→ **Exercise instructions**:
Begin at the line containing "Proof. induction l" in the data below and go on through the line containing "Hv. simpl. f_equal.", repeating each line exactly; include both ends and no other line.

──────────────────────────────

(* ===== verification/Redaction.v ===== *)
(** * Redaction

    contextKernel/domain/contextIntegrity.js and
    contextKernel/application/applicationSupport.js redact a value in the same
    way, each with its own notion of a sensitive key: properties with a
    sensitive key and properties that are [undefined] are dropped at every
    depth, and the others are listed by key.  This file is about that
    redaction for an arbitrary predicate on keys. *)
From S2P Require Import Prelude Sorting JsString JsDate JsValue JsJson.

Definition is_undef (v : jsval) : bool := match v with VUndef => true | _ => false end.

Section Redact.
Variable sensitive : string -> bool.

(** A [Date] has no own enumerable property: it becomes an empty object. *)
Fixpoint redact (value : jsval) : jsval :=
  match value with
  | VArr l => VArr (List.map redact l)
  | VDate _ => VObj []
  | VObj o =>
      VObj (sort_entries (List.flat_map (fun p =>
        if sensitive p.1 || is_undef p.2 then [] else [(p.1, redact p.2)]) o))
  | _ => value
  end.

Fixpoint mentions (v : jsval) : bool :=
  match v with
  | VArr l => existsb mentions l
  | VObj o => existsb (fun p => sensitive p.1 || mentions p.2) o
  | _ => false
  end.

(** Contexts that JSON can carry after redaction: no NaN, and no [undefined]
    inside an array. *)
Fixpoint redactable (v : jsval) : bool :=
  match v with
  | VArr l => forallb (fun x => negb (is_undef x) && redactable x) l
  | VObj o => forallb (fun p => sensitive p.1 || redactable p.2) o
  | VNum None => false
  | _ => true
  end.

Definition kept_entries (o : jsobj) : jsobj :=
  List.flat_map (fun p =>
    if sensitive p.1 || is_undef p.2 then [] else [(p.1, redact p.2)]) o.

Lemma redact_obj o : redact (VObj o) = VObj (sort_entries (kept_entries o)).
Proof. done. Qed.

Lemma elem_of_kept_entries o p : p ∈ kept_entries o <->
  exists v, (p.1, v) ∈ o /\ sensitive p.1 = false /\ is_undef v = false /\ p.2 = redact v.
Proof.
  unfold kept_entries. rewrite list_elem_of_In, in_flat_map. split.
  - intros ([k v] & Hin & Hp). simpl in Hp.
    destruct (sensitive k || is_undef v) eqn:E; [done|]. split_bool.
    destruct Hp as [<-|[]]. simpl. exists v. by rewrite list_elem_of_In.
  - intros (v & Hin & Hs & Hu & Hp). exists (p.1, v). split; [by apply list_elem_of_In|].
    simpl. rewrite Hs, Hu. simpl. left. destruct p; simpl in *; congruence.
Qed.

Lemma is_undef_redact v : is_undef (redact v) = is_undef v.
Proof. by destruct v. Qed.

Lemma deep_elem (P : jsval -> Prop) (o : jsobj) k v :
  Forall (fun p => P p.2) o -> (k, v) ∈ o -> P v.
Proof. rewrite Forall_forall. intros HP Hin. exact (HP _ Hin). Qed.

Lemma redact_mentions v : mentions (redact v) = false.
Proof.
  induction v as [| | | | | |l IH|o IH] using jsval_deep_ind; try done.
  - simpl. apply existsb_false. intros x Hx.
    apply list_elem_of_In, in_map_iff in Hx as (y & <- & Hy). apply list_elem_of_In in Hy.
    rewrite Forall_forall in IH. by apply IH.
  - rewrite redact_obj. cbn [mentions]. apply existsb_false. intros p Hp.
    rewrite elem_of_sort_entries in Hp.
    apply elem_of_kept_entries in Hp as (v & Hin & Hs & _ & Hv). rewrite Hs, Hv. simpl.
    by eapply (deep_elem (fun v => mentions (redact v) = false)).
Qed.

Lemma kept_entries_id o :
  (forall p, p ∈ o -> sensitive p.1 = false /\ is_undef p.2 = false /\ redact p.2 = p.2) ->
  kept_entries o = o.
Proof.
  induction o as [|[k v] o IH]; intros Ho; [done|]. simpl.
  destruct (Ho (k, v) (list_elem_of_here _ _)) as (Hs & Hu & Hv). simpl in *.
  rewrite Hs, Hu. simpl. rewrite Hv. f_equal. apply IH. intros p Hp.
  apply Ho. by apply list_elem_of_further.
Qed.

Lemma redact_idemp v : redact (redact v) = redact v.
Proof.
  induction v as [| | | | | |l IH|o IH] using jsval_deep_ind; try done.
  - simpl. f_equal. rewrite List.map_map. apply List.map_ext_in. intros x Hx.
    apply list_elem_of_In in Hx. rewrite Forall_forall in IH. by apply IH.
  - rewrite !redact_obj. f_equal. rewrite kept_entries_id.
    + apply js_sort_idemp, _.
    + intros p Hp. rewrite elem_of_sort_entries in Hp.
      apply elem_of_kept_entries in Hp as (v & Hin & Hs & Hu & Hv).
      rewrite Hv, is_undef_redact. repeat split; try done.
      by eapply (deep_elem (fun v => redact (redact v) = redact v)).
Qed.

Lemma redact_json_ok v : redactable v = true -> is_undef v = false -> json_ok (redact v) = true.
Proof.
  induction v as [| | |[]| | |l IH|o IH] using jsval_deep_ind; try done; intros Hv _.
  - simpl in *. rewrite forallb_elem_of in *. intros x Hx.
    apply list_elem_of_In, in_map_iff in Hx as (y & <- & Hy). apply list_elem_of_In in Hy.
    specialize (Hv y Hy). split_bool. rewrite Forall_forall in IH. by apply IH.
  - rewrite redact_obj. simpl in *. rewrite forallb_elem_of in *. intros p Hp.
    rewrite elem_of_sort_entries in Hp.
    apply elem_of_kept_entries in Hp as (v & Hin & Hs & Hu & ->).
    specialize (Hv (p.1, v) Hin). simpl in Hv. rewrite Hs in Hv. simpl in Hv.
    by eapply (deep_elem (fun v => redactable v = true -> is_undef v = false -> json_ok (redact v) = true)).
Qed.

Lemma sort_keys_redact v : sort_keys (redact v) = redact v.
Proof.
  induction v as [| | | | | |l IH|o IH] using jsval_deep_ind; try done.
  - simpl. f_equal. rewrite List.map_map. apply List.map_ext_in. intros x Hx.
    apply list_elem_of_In in Hx. rewrite Forall_forall in IH. by apply IH.
  - rewrite redact_obj. cbn [sort_keys]. f_equal.
    assert (List.map (fun p => (p.1, sort_keys p.2)) (sort_entries (kept_entries o))
            = sort_entries (kept_entries o)) as ->; [|apply js_sort_idemp, _].
    rewrite <- (List.map_id (sort_entries (kept_entries o))) at 2.
    apply List.map_ext_in. intros p Hp. apply list_elem_of_In in Hp.
    rewrite elem_of_sort_entries in Hp.
    apply elem_of_kept_entries in Hp as (v & Hin & _ & _ & Hv).
    destruct p as [k w]. simpl in *. subst w. f_equal.
    by eapply (deep_elem (fun v => sort_keys (redact v) = redact v)).
Qed.
End Redact.

(** A redaction after a weaker one is the stronger redaction alone. *)
Section Absorb.
Context (p q : string -> bool) (Hqp : forall k, q k = true -> p k = true).

Lemma kept_entries_filter (r : string -> bool) o : kept_entries r o =
  List.map (fun e => (e.1, redact r e.2))
    (bfilter (fun e => negb (r e.1 || is_undef e.2)) o).
Proof.
  unfold kept_entries. induction o as [|[k v] o IH]; simpl; [done|].
  destruct (r k || is_undef v); simpl; by rewrite IH.
Qed.

Lemma bfilter_map_entries {A B} (f : A -> B) (keep : string * B -> bool) (l : list (string * A)) :
  bfilter keep (List.map (fun e => (e.1, f e.2)) l) =
  List.map (fun e => (e.1, f e.2)) (bfilter (fun e => keep (e.1, f e.2)) l).
Proof. induction l as [|[k v] l IH]; simpl; [done|]. destruct (keep (k, f v)); simpl; by rewrite IH. Qed.

Lemma redact_absorb v : redact p (redact q v) = redact p v.
Proof.
  induction v as [| | | | | |l IH|o IH] using jsval_deep_ind; try done.
  - simpl. f_equal. rewrite List.map_map. apply List.map_ext_in. intros x Hx.
    apply list_elem_of_In in Hx. rewrite Forall_forall in IH. by apply IH.
  - rewrite !redact_obj, !kept_entries_filter. f_equal.
    unfold sort_entries at 2. rewrite bfilter_js_sort by apply _. fold (@sort_entries jsval).
    rewrite bfilter_map_entries, bfilter_bfilter, !sort_entries_map.
    unfold sort_entries at 1. rewrite js_sort_idemp by apply _. fold (@sort_entries jsval).
    match goal with |- context [js_sort key_compare ?l] => change (js_sort key_compare l) with (sort_entries l) end.
    rewrite sort_entries_map, List.map_map.
    rewrite (bfilter_ext _ (fun e => negb (p e.1 || is_undef e.2))).
    + apply List.map_ext_in. intros [k v] Hv. simpl. f_equal.
      apply list_elem_of_In in Hv. rewrite elem_of_sort_entries, elem_of_bfilter in Hv.
      destruct Hv as [_ Hv].
      by apply (deep_elem (fun v => redact p (redact q v) = redact p v) o k).
    + intros [k v] _. simpl. rewrite is_undef_redact. specialize (Hqp k).
      destruct (q k), (p k), (is_undef v); naive_solver.
Qed.
End Absorb.

(** ** Reading a property of a redacted object *)

Section ReadBack.
Variable sensitive : string -> bool.

Lemma oget_elem (o : jsobj) k v : NoDup o.*1 -> (k, v) ∈ o -> oget o k = v.
Proof.
  induction o as [|[k' w] o IH]; simpl; intros Hnd Hin; [by apply elem_of_nil in Hin|].
  apply NoDup_cons in Hnd as [Hk' Hnd]. apply elem_of_cons in Hin as [[= <- <-]|Hin].
  - by rewrite String.eqb_refl.
  - destruct (String.eqb_spec k k') as [->|_]; [|by apply IH].
    destruct Hk'. by apply (list_elem_of_fmap_2 fst _ (k', v)).
Qed.

Lemma oget_absent (o : jsobj) k : k ∉ o.*1 -> oget o k = VUndef.
Proof.
  induction o as [|[k' w] o IH]; simpl; [done|]. rewrite not_elem_of_cons. intros [Hk Ho].
  destruct (String.eqb_spec k k') as [->|_]; [done|by apply IH].
Qed.

Lemma oget_present (o : jsobj) k : k ∈ o.*1 -> (k, oget o k) ∈ o.
Proof.
  induction o as [|[k' w] o IH]; simpl; intros Hin; [by apply elem_of_nil in Hin|].
  destruct (String.eqb_spec k k') as [->|Hne]; [apply list_elem_of_here|].
  apply elem_of_cons in Hin as [->|Hin]; [done|]. by apply list_elem_of_further, IH.
Qed.

Lemma NoDup_kept_entries o : NoDup o.*1 -> NoDup (kept_entries sensitive o).*1.
Proof.
  induction o as [|[k v] o IH]; [done|]. cbn [fmap list_fmap fst]. intros [Hk Hnd]%NoDup_cons.
  unfold kept_entries. simpl. destruct (sensitive k || is_undef v); simpl; [by apply IH|].
  apply NoDup_cons. split; [|by apply IH]. intros ((k', w) & -> & Hp)%list_elem_of_fmap.
  apply elem_of_kept_entries in Hp as (v' & Hin & _). destruct Hk.
  by apply (list_elem_of_fmap_2 fst _ (k', v')).
Qed.

(** What a property of the redacted object holds. *)
Lemma vget_redact o k : NoDup o.*1 ->
  vget (redact sensitive (VObj o)) k = if sensitive k then VUndef else redact sensitive (oget o k).
Proof.
  intros Hnd. rewrite redact_obj. cbn [vget].
  assert (NoDup (sort_entries (kept_entries sensitive o)).*1) as Hnd'.
  { assert (sort_entries (kept_entries sensitive o) ≡ₚ kept_entries sensitive o) as ->
      by apply js_sort_Permutation. by apply NoDup_kept_entries. }
  assert ((exists v, (k, v) ∈ o /\ sensitive k = false /\ is_undef v = false) \/
          (sensitive k = false -> oget o k = VUndef)) as [(v & Hin & Hs & Hu)|Habs].
  { destruct (decide (k ∈ o.*1)) as [Hk|Hk]; [|right; by rewrite oget_absent].
    apply oget_present in Hk. destruct (sensitive k) eqn:Hs; [by right|].
    destruct (is_undef (oget o k)) eqn:Hu; [right; by destruct (oget o k)|]. left; eauto. }
  - rewrite Hs, (oget_elem o k v Hnd Hin). apply oget_elem; [done|].
    apply elem_of_sort_entries, elem_of_kept_entries. by exists v.
  - rewrite oget_absent.
    + destruct (sensitive k); [done|]. by rewrite Habs.
    + intros ((k', w) & -> & Hp)%list_elem_of_fmap.
      apply elem_of_sort_entries, elem_of_kept_entries in Hp as (v & Hin & Hs & Hu & _).
      simpl in *. rewrite (oget_elem o k' v Hnd Hin) in Habs. by rewrite Habs in Hu.
Qed.
End ReadBack.

(** Redaction keeps what a test of a scalar sees. *)
Lemma truthy_redact p v : truthy (redact p v) = truthy v.
Proof. by destruct v. Qed.

Lemma is_true_redact p v : is_true (redact p v) = is_true v.
Proof. by destruct v. Qed.

Lemma is_str_redact p v s : is_str (redact p v) s = is_str v s.
Proof. by destruct v. Qed.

──────────────────────────────

→ **Task result**:
Proof. induction l as [|[k v] l IH]; simpl; [done|]. destruct (keep (k, f v)); simpl; by rewrite IH. Qed.

Lemma redact_absorb v : redact p (redact q v) = redact p v.
Proof.
  induction v as [| | | | | |l IH|o IH] using jsval_deep_ind; try done.
  - simpl. f_equal. rewrite List.map_map. apply List.map_ext_in. intros x Hx.
    apply list_elem_of_In in Hx. rewrite Forall_forall in IH. by apply IH.
  - rewrite !redact_obj, !kept_entries_filter. f_equal.
    unfold sort_entries at 2. rewrite bfilter_js_sort by apply _. fold (@sort_entries jsval).
    rewrite bfilter_map_entries, bfilter_bfilter, !sort_entries_map.
    unfold sort_entries at 1. rewrite js_sort_idemp by apply _. fold (@sort_entries jsval).
    match goal with |- context [js_sort key_compare ?l] => change (js_sort key_compare l) with (sort_entries l) end.
    rewrite sort_entries_map, List.map_map.
    rewrite (bfilter_ext _ (fun e => negb (p e.1 || is_undef e.2))).
    + apply List.map_ext_in. intros [k v] Hv. simpl. f_equal.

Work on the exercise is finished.